RE: Support for LONGDESC

> > Also, as the longdesc file is handled as a standard HTML file using HTTP
> > by the browser, it is liable to be indexed by indexing spiders, so
> > potentially could be found as a result of a search query, without
> > appropriate context, navigational bars, etc.  (I appreciate that it can
> > be useful to find such information - I'm trying to think through the
> > implications).
>
> Again could be handled a couple of different ways, via robots.txt,
> .htaccess, <meta name="Robots" content="noindex,nofollow" />, etc.  All
> three if you're really paranoid! <grin>

There goes the baby as well as the bathwater!

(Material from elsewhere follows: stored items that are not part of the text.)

(* ===== verification/SignerRotation.v ===== *)
(** * The follower's signer-rotation watchdog (crates/node/src/signer_rotation.rs)

    The detector that confirms a rotation of the authorized signer, the polling loop around it, and
    the condition under which it fires. *)

From S2P Require Import Prelude Primitives.

Definition u32_max : Z := 2 ^ 32 - 1.
Definition EXIT_CODE_SIGNER_ROTATION : Z := 70.
Definition DEFAULT_CONFIRMATIONS : Z := 3.
Definition FAILURE_WARNING_INTERVAL : Z := 25.

Record Rotation := mkRotation { rot_baseline : Address; rot_observed : Address }.

(** ** The detector *)

Record RotationDetector := mkDetector {
  confirmations : Z;
  baseline : option Address;
  candidate : option Address;
  streak : Z
}.

(** [RotationDetector::new]: asserts a positive number of confirmations. *)
Definition RotationDetector_new (confirmations : Z) : outcome Empty_set RotationDetector :=
  if 0 <? confirmations then Ok (mkDetector confirmations None None 0) else Panic.

Definition observe (value : option Address) (d : RotationDetector) :
    option Rotation * RotationDetector :=
  match value with
  | None => (None, d)
  | Some value =>
      match baseline d with
      | None => (None, mkDetector (confirmations d) (Some value) (candidate d) (streak d))
      | Some b =>
          if value =? b then (None, mkDetector (confirmations d) (Some b) None 0)
          else
            let streak' := if bool_decide (candidate d = Some value)
                           then Z.min u32_max (streak d + 1) else 1 in
            (if confirmations d <=? streak' then Some (mkRotation b value) else None,
             mkDetector (confirmations d) (Some b) (Some value) streak')
      end
  end.

(** ** The watchdog: one round of [wait_for_rotation] *)

Record Watchdog := mkWatchdog { detector : RotationDetector; consecutive_failures : Z }.

(** The answer of the system contract; [None] is a failed or timed out read. *)
Definition watchdog_round (observation : option Address) (w : Watchdog) :
    option Rotation * bool * Watchdog :=
  let failures := match observation with
                  | Some _ => 0
                  | None => Z.min u32_max (consecutive_failures w + 1)
                  end in
  let warn := bool_decide (observation = None) && (failures =? FAILURE_WARNING_INTERVAL) in
  let (rotation, d) := observe observation (detector w) in
  (rotation, warn, mkWatchdog d (if warn then 0 else failures)).

(** [wait_for_rotation] over the answers of the polls: the rotation it returns, if any, and the
    number of polls used. *)
Fixpoint wait_for_rotation (observations : list (option Address)) (w : Watchdog) :
    option (Rotation * nat) :=
  match observations with
  | [] => None
  | o :: observations =>
      match watchdog_round o w with
      | (Some rotation, _, _) => Some (rotation, 1%nat)
      | (None, _, w) => prod_map id S <$> wait_for_rotation observations w
      end
  end.

Definition Watchdog_new : outcome Empty_set Watchdog :=
  omap_ok (λ d, mkWatchdog d 0) (RotationDetector_new DEFAULT_CONFIRMATIONS).

(** ** When it fires *)

(** The successful reads. *)
Definition reads (observations : list (option Address)) : list Address := omap id observations.

(** The last [n] reads are [v], the first read is [b], and [v] is another signer. *)
Definition confirmed (n : nat) (b v : Address) (rs : list Address) : Prop :=
  head rs = Some b ∧ v ≠ b ∧ replicate n v `suffix_of` rs.

(** How many of the last reads are [v]. *)
Fixpoint run_of (v : Address) (latest_first : list Address) : nat :=
  match latest_first with
  | [] => 0%nat
  | x :: l => if x =? v then S (run_of v l) else 0%nat
  end.

(** The detector after the reads [rs]. *)
Definition detector_after (n : Z) (rs : list Address) : RotationDetector :=
  match last rs with
  | None => mkDetector n None None 0
  | Some v =>
      if bool_decide (head rs = Some v) then mkDetector n (head rs) None 0
      else mkDetector n (head rs) (Some v) (Z.min u32_max (Z.of_nat (run_of v (reverse rs))))
  end.

Lemma run_of_prefix v l n : (n ≤ run_of v l)%nat ↔ replicate n v `prefix_of` l.
Proof.
  revert n. induction l as [|x l IH]; intros [|n]; simpl; [split; [|lia]|split; [lia|]|split; [|lia]|].
  1,3: intros _; apply prefix_nil.
  - by intros ?%prefix_nil_not.
  - destruct (Z.eqb_spec x v) as [->|Hne].
    + rewrite <- Nat.succ_le_mono, IH. split; [apply prefix_cons|apply prefix_cons_inv_2].
    + split; [lia|]. intros ?%prefix_cons_inv_1. congruence.
Qed.

Lemma run_of_suffix v rs n : (n ≤ run_of v (reverse rs))%nat ↔ replicate n v `suffix_of` rs.
Proof. by rewrite run_of_prefix, suffix_prefix_reverse, reverse_replicate. Qed.

Lemma run_of_snoc v rs : run_of v (reverse (rs ++ [v])) = S (run_of v (reverse rs)).
Proof. rewrite reverse_snoc. simpl. by rewrite Z.eqb_refl. Qed.

Lemma run_of_other v rs : last rs ≠ Some v → run_of v (reverse rs) = 0%nat.
Proof.
  rewrite <- (reverse_involutive rs) at 1. rewrite last_reverse.
  destruct (reverse rs) as [|x l]; [done|]. simpl. intros Hne.
  destruct (Z.eqb_spec x v); [by subst|done].
Qed.

Lemma observe_read n b rs v :
  observe (Some v) (detector_after n (b :: rs)) =
  (if bool_decide (v ≠ b ∧ n ≤ Z.min u32_max (Z.of_nat (run_of v (reverse (b :: rs ++ [v])))))
   then Some (mkRotation b v) else None,
   detector_after n (b :: rs ++ [v])).
Proof.
  assert (baseline (detector_after n (b :: rs)) = Some b ∧
          confirmations (detector_after n (b :: rs)) = n) as [Hb Hn].
  { unfold detector_after. destruct (last (b :: rs)) eqn:E; [|by apply last_None in E].
    by case_bool_decide. }
  unfold observe. rewrite Hb, Hn. change (b :: rs ++ [v]) with ((b :: rs) ++ [v]).
  destruct (Z.eqb_spec v b) as [->|Hne].
  { rewrite bool_decide_eq_false_2 by tauto. unfold detector_after. rewrite last_snoc. simpl.
    by rewrite bool_decide_eq_true_2. }
  set (streak' := if bool_decide _ then _ else _).
  assert (streak' = Z.min u32_max (Z.of_nat (run_of v (reverse ((b :: rs) ++ [v]))))) as ->.
  { unfold streak', detector_after. rewrite run_of_snoc.
    destruct (last (b :: rs)) as [u|] eqn:E; [|by apply last_None in E].
    destruct (decide (u = v)) as [->|Hu].
    - rewrite (bool_decide_eq_false_2 (head _ = _)) by (simpl; congruence). simpl candidate.
      rewrite bool_decide_eq_true_2 by done. simpl streak. unfold u32_max. lia.
    - rewrite bool_decide_eq_false_2
        by (case_bool_decide; simpl; congruence).
      rewrite run_of_other by congruence. done. }
  f_equal.
  - case_bool_decide; destruct (Z.leb_spec n (Z.min u32_max
      (Z.of_nat (run_of v (reverse ((b :: rs) ++ [v])))))); try done; tauto || lia.
  - unfold detector_after at 1. rewrite last_snoc.
    rewrite bool_decide_eq_false_2; [done|simpl; congruence].
Qed.

Lemma observe_first n v : observe (Some v) (detector_after n []) = (None, detector_after n [v]).
Proof. unfold detector_after. simpl. by rewrite bool_decide_eq_true_2. Qed.

Lemma confirmed_snoc n b u v rs :
  (0 < n)%nat → confirmed n b u (rs ++ [v]) → u = v ∧ rs ≠ [].
Proof.
  intros Hn (Hh & Hne & [k Hk]). destruct n as [|n]; [lia|].
  rewrite replicate_S_end, app_assoc in Hk. apply app_inj_tail in Hk as [_ ->].
  split; [done|]. intros ->. simpl in Hh. congruence.
Qed.

Lemma confirmed_read n b v b0 rs :
  (0 < n)%nat → Z.of_nat n ≤ u32_max →
  confirmed n b v (b0 :: rs ++ [v]) ↔
  b0 = b ∧ v ≠ b ∧ Z.of_nat n ≤ Z.min u32_max (Z.of_nat (run_of v (reverse (b0 :: rs ++ [v])))).
Proof.
  intros Hn Hmax. unfold confirmed. rewrite <- run_of_suffix. split.
  - intros ([= ->] & ? & ?). split_and!; [done|done|lia].
  - intros (-> & ? & ?). split_and!; [done|done|lia].
Qed.

Lemma observe_spec n rs o :
  (0 < n)%nat → Z.of_nat n ≤ u32_max →
  ∃ r, observe o (detector_after (Z.of_nat n) rs) =
         (r, detector_after (Z.of_nat n) (rs ++ option_list o)) ∧
       (o = None → r = None) ∧
       (is_Some o → ∀ b v, r = Some (mkRotation b v) ↔ confirmed n b v (rs ++ option_list o)).
Proof.
  intros Hn Hmax. destruct o as [v|]; simpl option_list.
  2: { exists None. rewrite app_nil_r. split_and!; [done|done|by intros []]. }
  destruct rs as [|b0 rs].
  - exists None. rewrite observe_first. split_and!; [done|done|]. intros _ b u.
    split; [done|]. intros H. by apply (confirmed_snoc n b u v []) in H as [_ ?].
  - rewrite observe_read. eexists. split_and!; [done|done|]. intros _ b u. split.
    + case_bool_decide as H; [|done]. intros [= <- <-]. apply confirmed_read; tauto.
    + intros Hc. destruct (confirmed_snoc n b u v (b0 :: rs) Hn Hc) as [-> _].
      apply confirmed_read in Hc as (-> & Hne & Hle); [|done..].
      by rewrite bool_decide_eq_true_2.
Qed.

Lemma wait_spec n obs : (0 < n)%nat → Z.of_nat n ≤ u32_max → ∀ rs f b v k,
  (∀ b' v', ¬ confirmed n b' v' rs) →
  wait_for_rotation obs (mkWatchdog (detector_after (Z.of_nat n) rs) f) = Some (mkRotation b v, k) ↔
  (k ≤ length obs)%nat ∧ confirmed n b v (rs ++ reads (take k obs)) ∧
  ∀ j b' v', (j < k)%nat → ¬ confirmed n b' v' (rs ++ reads (take j obs)).
Proof.
  intros Hn Hmax. induction obs as [|o obs IH]; intros rs f b v k Hrs.
  { simpl. split; [done|]. intros (Hk & Hc & _). rewrite take_nil in Hc. simpl in Hc.
    rewrite app_nil_r in Hc. by destruct (Hrs b v). }
  assert (∀ j, rs ++ reads (take (S j) (o :: obs)) =
               (rs ++ option_list o) ++ reads (take j obs)) as Happ.
  { intros j. rewrite <- app_assoc. f_equal. by destruct o. }
  cbn [wait_for_rotation]. unfold watchdog_round. cbn [detector].
  destruct (observe_spec n rs o Hn Hmax) as (r & -> & Hnone & Hsome).
  destruct r as [[b0 v0]|].
  - assert (is_Some o) as Ho by (destruct o; [eauto|by specialize (Hnone eq_refl)]).
    pose proof (proj1 (Hsome Ho b0 v0) eq_refl) as Hfire. split.
    + intros [= -> -> <-]. split_and!; [simpl; lia| |].
      * rewrite (Happ 0%nat). simpl. by rewrite app_nil_r.
      * intros j b' v' Hj. assert (j = 0%nat) as -> by lia. simpl. rewrite app_nil_r. apply Hrs.
    + intros (Hk & Hc & Hmin). destruct k as [|k].
      { simpl in Hc. rewrite app_nil_r in Hc. by destruct (Hrs b v). }
      destruct k as [|k].
      2: { destruct (Hmin 1%nat b0 v0 ltac:(lia)). rewrite (Happ 0%nat). simpl.
           by rewrite app_nil_r. }
      rewrite (Happ 0%nat) in Hc. simpl in Hc. rewrite app_nil_r in Hc.
      by apply (Hsome Ho) in Hc as [= -> ->].
  - assert (∀ b' v', ¬ confirmed n b' v' (rs ++ option_list o)) as Hnot.
    { intros b' v' Hc. destruct o as [u|]; [by apply (Hsome ltac:(eauto)) in Hc|].
      simpl in Hc. rewrite app_nil_r in Hc. by destruct (Hrs b' v'). }
    set (f' := if _ && _ then _ else _). split.
    + intros H. apply fmap_Some in H as ([r k'] & H & Heq). destruct r as [b1 v1].
      simpl in Heq. injection Heq as -> -> ->.
      apply (IH _ f' b1 v1 k' Hnot) in H as (Hk & Hc & Hmin). split_and!.
      * simpl. lia.
      * by rewrite Happ.
      * intros [|j] b' v' Hj; [simpl; rewrite app_nil_r; apply Hrs|].
        rewrite Happ. apply Hmin. lia.
    + intros (Hk & Hc & Hmin). destruct k as [|k].
      { simpl in Hc. rewrite app_nil_r in Hc. by destruct (Hrs b v). }
      rewrite Happ in Hc. simpl in Hk.
      assert (wait_for_rotation obs (mkWatchdog (detector_after (Z.of_nat n) (rs ++ option_list o)) f')
              = Some (mkRotation b v, k)) as ->; [|done].
      apply (IH _ f' b v k Hnot). split_and!; [lia|done|].
      intros j b' v' Hj. rewrite <- Happ. apply Hmin. lia.
Qed.

(** the watchdog's polling loop returns the rotation from [b] to [v] after exactly [k] polls if
    and only if [k] is the first number of polls after which the successful reads confirm it: their
    first one is [b] and their last [DEFAULT_CONFIRMATIONS] ones are all the same other signer [v].
    Failed and timed out reads count for nothing, wherever they fall. *)
Theorem wait_for_rotation_spec w obs b v k :
  Watchdog_new = Ok w →
  wait_for_rotation obs w = Some (mkRotation b v, k) ↔
  (k ≤ length obs)%nat ∧
  confirmed (Z.to_nat DEFAULT_CONFIRMATIONS) b v (reads (take k obs)) ∧
  ∀ j b' v', (j < k)%nat →
    ¬ confirmed (Z.to_nat DEFAULT_CONFIRMATIONS) b' v' (reads (take j obs)).
Proof.
  intros [= <-]. apply (wait_spec 3 obs ltac:(lia) ltac:(done) [] 0 b v k).
  by intros b' v' (? & _).
Qed.

Lemma wait_for_rotation_spec_witness : ∃ w,
  Watchdog_new = Ok w ∧
  confirmed 3 17 34 (reads (take 7 [None; Some 17; Some 34; None; Some 34; None; Some 34])).
Proof.
  eexists. split; [reflexivity|].
  apply (wait_for_rotation_spec _ [None; Some 17; Some 34; None; Some 34; None; Some 34; Some 17]
           17 34 7 eq_refl). vm_compute. reflexivity.
Defined.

Presumably if a search engine has matched a description of an image to a
search query then that image in some way satisfies the search. Indeed such
discovery for a search engine would likely be more reliable than is
available from most sites (which is why the image search is probably the
least dependable part of those search engine sites which offer one). The
text of a longdesc file can be considered metadata about the image after
all.

Rather than try to discourage such indexing, take advantage of it:

1. Provide navigation that makes the longdesc useful as a "first page" in
the site.
2. Provide machine-readable links to every document that you know uses, or
is very likely, to use the image, so the search engine can associate the
image with the original document:

<head profile="http://purl.org/DC/elements/1.0/">
	...
	<link rel="schema.DC" href="http://purl.org/DC/elements/1.0/" />
	<meta name="DC.Relation.IsRequiredBy" content="blah.html" />
	<link rel="DC.Relation.IsRequiredBy" href="blah.html" />
	...
</head>
(or perhaps DC.Relation.IsPartOf or DC.Relation.IsReferencedBy as
appropriate), so there is at least a better chance of the search engine
associating the image it now has a description of with its primary context.